The past few weeks have felt like one of those dreams in which you suddenly find that all your belongings have, for some unknown reason, been placed outside as if you are being evicted, and passers-by are examining them in wonder, picking them up and putting them down, always with the prowling threat that somebody might take something, and it's your job to run around and try to gather everything up and bring it back in the house, only you can't because people are constantly trying to catch your attention like you're a sales clerk during the annual Filene's Basement Running of the Brides. Plus whenever you try to use your phone, you keep misdialing the number, again and again, until you finally get it right but then the person at the other end can't hear you.

Which is to say, the past few weeks have been much like those of any other mom trying to balance a tray full of Responsibilities over her head while navigating her way through a restaurant crowded with people snapping their fingers, unexpectedly flinging an arm or shoving a chair into a pathway, and spilling their beverages.

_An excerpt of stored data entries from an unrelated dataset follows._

(** The voting part, the registry part and the monitoring part of the state. *)
Definition set_vote (s : RegistryStatus) (t : Z) (v : option NodeID) (votes : list NodeID)
    (e : ElectionManager) : ElectionManager :=
  mkElection (local_id e) (local_name e) s t v (registry_id e) (registry_name e)
    (registry_addr e) (last_registry_heartbeat e) (missed_heartbeats e)
    (heartbeat_miss_threshold e) (election_timeout e) (known_nodes e) votes (hooks e) (log e) (running e).
Definition put_registry (id : option NodeID) (name addr : option string) (e : ElectionManager)
    : ElectionManager :=
  mkElection (local_id e) (local_name e) (status e) (term e) (voted_for e) id name addr
    (last_registry_heartbeat e) (missed_heartbeats e) (heartbeat_miss_threshold e) (election_timeout e)
    (known_nodes e) (votes_received e) (hooks e) (log e) (running e).
Definition set_monitor (last : Instant) (missed : Z) (e : ElectionManager) : ElectionManager :=
  mkElection (local_id e) (local_name e) (status e) (term e) (voted_for e) (registry_id e)
    (registry_name e) (registry_addr e) last missed (heartbeat_miss_threshold e) (election_timeout e)
    (known_nodes e) (votes_received e) (hooks e) (log e) (running e).
Definition set_known (l : list KnownNode) (e : ElectionManager) : ElectionManager :=
  mkElection (local_id e) (local_name e) (status e) (term e) (voted_for e) (registry_id e)
    (registry_name e) (registry_addr e) (last_registry_heartbeat e) (missed_heartbeats e)
    (heartbeat_miss_threshold e) (election_timeout e) l (votes_received e) (hooks e) (log e) (running e).
Definition set_hooks (h : Hooks) (e : ElectionManager) : ElectionManager :=
  mkElection (local_id e) (local_name e) (status e) (term e) (voted_for e) (registry_id e)
    (registry_name e) (registry_addr e) (last_registry_heartbeat e) (missed_heartbeats e)
    (heartbeat_miss_threshold e) (election_timeout e) (known_nodes e) (votes_received e) h (log e) (running e).
Definition set_log (l : list Call) (e : ElectionManager) : ElectionManager :=
  mkElection (local_id e) (local_name e) (status e) (term e) (voted_for e) (registry_id e)
    (registry_name e) (registry_addr e) (last_registry_heartbeat e) (missed_heartbeats e)
    (heartbeat_miss_threshold e) (election_timeout e) (known_nodes e) (votes_received e) (hooks e) l (running e).

Definition set_running (b : bool) (e : ElectionManager) : ElectionManager :=
  mkElection (local_id e) (local_name e) (status e) (term e) (voted_for e) (registry_id e)
    (registry_name e) (registry_addr e) (last_registry_heartbeat e) (missed_heartbeats e)
    (heartbeat_miss_threshold e) (election_timeout e) (known_nodes e) (votes_received e) (hooks e) (log e) b.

And all that prologue is to justify a totally random posting of pictures. (Can something be a prologue if it is also pretty much the epilogue? I don't know. Discuss amongst yourselves.)

First off is The Cake.

Behold, Cake Rex.

When my family gathered for Easter this year, we decided to celebrate a host of birthdays as well, because during our year of mourning nobody really felt much like celebrating anything.

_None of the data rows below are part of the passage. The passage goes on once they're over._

(* ===== verification/ElectionProofs.v ===== *)
(** * ElectionProofs: a cluster of election managers

    A cluster is a map of managers and the messages ever sent; [cstep] is one
    call on one of them, that of [handle_sync_response] with the payload of a received
    message included, which the program leaves to its caller.  The first part shows
    that a term has one announced leader as long as nobody takes in an announcement of its
    own term, and one manager in the state Leader as long as, besides, no leader takes in
    the answer of a leader of a later term; the second builds executions with two
    leaders in which somebody does.  Members do not restart (a vote is only kept in memory). *)
From S2P Require Import Prelude Identity Json Election.
Import ElectionManager.

(** ** A cluster of managers *)

(** Every message ever sent stays deliverable: loss, reordering and
    duplication are executions in which it is not, later, or again. *)
Record Cluster := mkCluster { members : gmap NodeID ElectionManager; msgs : list (list byte) }.

Definition sent_msg (c : Call) : option (list byte) :=
  match c with Send _ m => Some m | _ => None end.
(** What one call of [e] that ends in [e'] and answers [reply] puts on the wire. *)
Definition wire (e e' : ElectionManager) (reply : option (list byte)) : list (list byte) :=
  omap sent_msg (drop (length (log e)) (log e')) ++ option_list reply.
Definition commit (n : NodeID) (e e' : ElectionManager) (reply : option (list byte)) (c : Cluster)
    : Cluster :=
  mkCluster (<[n := e']> (members c)) (msgs c ++ wire e e' reply).
Definition answer {E} (r : result (option (list byte)) E) : option (list byte) :=
  match r with Ok o => o | Err _ => None end.

Section Cluster.
Context `{Sha256Crate} `{ElectionJson}.
Variable may_receive : ElectionManager → list byte → Prop.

The celebration of five birthdays requires an extraordinary cake. So I baked and constructed a four-layer tower of a cake, slathering it with homemade icing that I tried to dye purple but which came out more of a lurid pink.Such confection perfection clearly needed to be set upon a worthy throne, so I hauled out the jadeite Martha Stewart cake stand.

The cake stand had done something weird a few years ago. It was sitting in the china cabinet, supposedly content with its lot, while I sat in the living room, minding my own business, reading a book. Suddenly I heard a loud clunk.

The cats were riveted in front of the cabinet, staring in horror, so I knew just where to look for the origin of the mysterious sound. And there stood my cake stand--or rather, half a cake stand. A huge chunk of the plate had sheared off along some hidden fault line, without anybody or anything touching it. Anything that a normal person (or cat) could hear, see, smell, or touch, that is.

I wrote to the catalog company that had sold me the cake plate, but they were Not Helpful. In fact, they told me they were not responsible for the plate because the catalog was now out of business (correlation, causation, anyone?) and they couldn't tell me who'd manufactured the stand, either. So I glued the thing  together and stuck it back in the china cabinet.

It seemed sturdy enough when I set the giant cake on it. When I sliced the cake into quarters, releasing some inner tension inside it, everybody gasped as each quarter leaned sideways, threatening to fall off the stand. Clearly each Leaning Tower of Piece-a-Cake needed to be sliced rapidly for serving, so I quickly bisected one of the quarters.

That's when the cake stand sheared in two again and the entire cake sprawled across the table. Cake Rex had become a contender for Cake Wrecks.

Waste not, want not. We wanted cake. We ate it anyway.

Other holiday festivity included discovering that our yellow Lab was even yellower than usual:


This is what happens when a teenaged girl discovers that the stamens of stargazer lilies brought in for Easter produce dusty gold pollen that works as a dye when rubbed on a surface.

Django, meanwhile, discovered a roll of ribbon just within reach on the basement stairs if he stuck his whole arm underneath the basement door to snag the end of the ribbon with one claw. He did his best to drag it to the water bowl to dunk it, but though the ribbon cooperated with him for most of its length, the roller it was on would not squeeze under the door, and so he was frustrated in not being able to achieve his goal.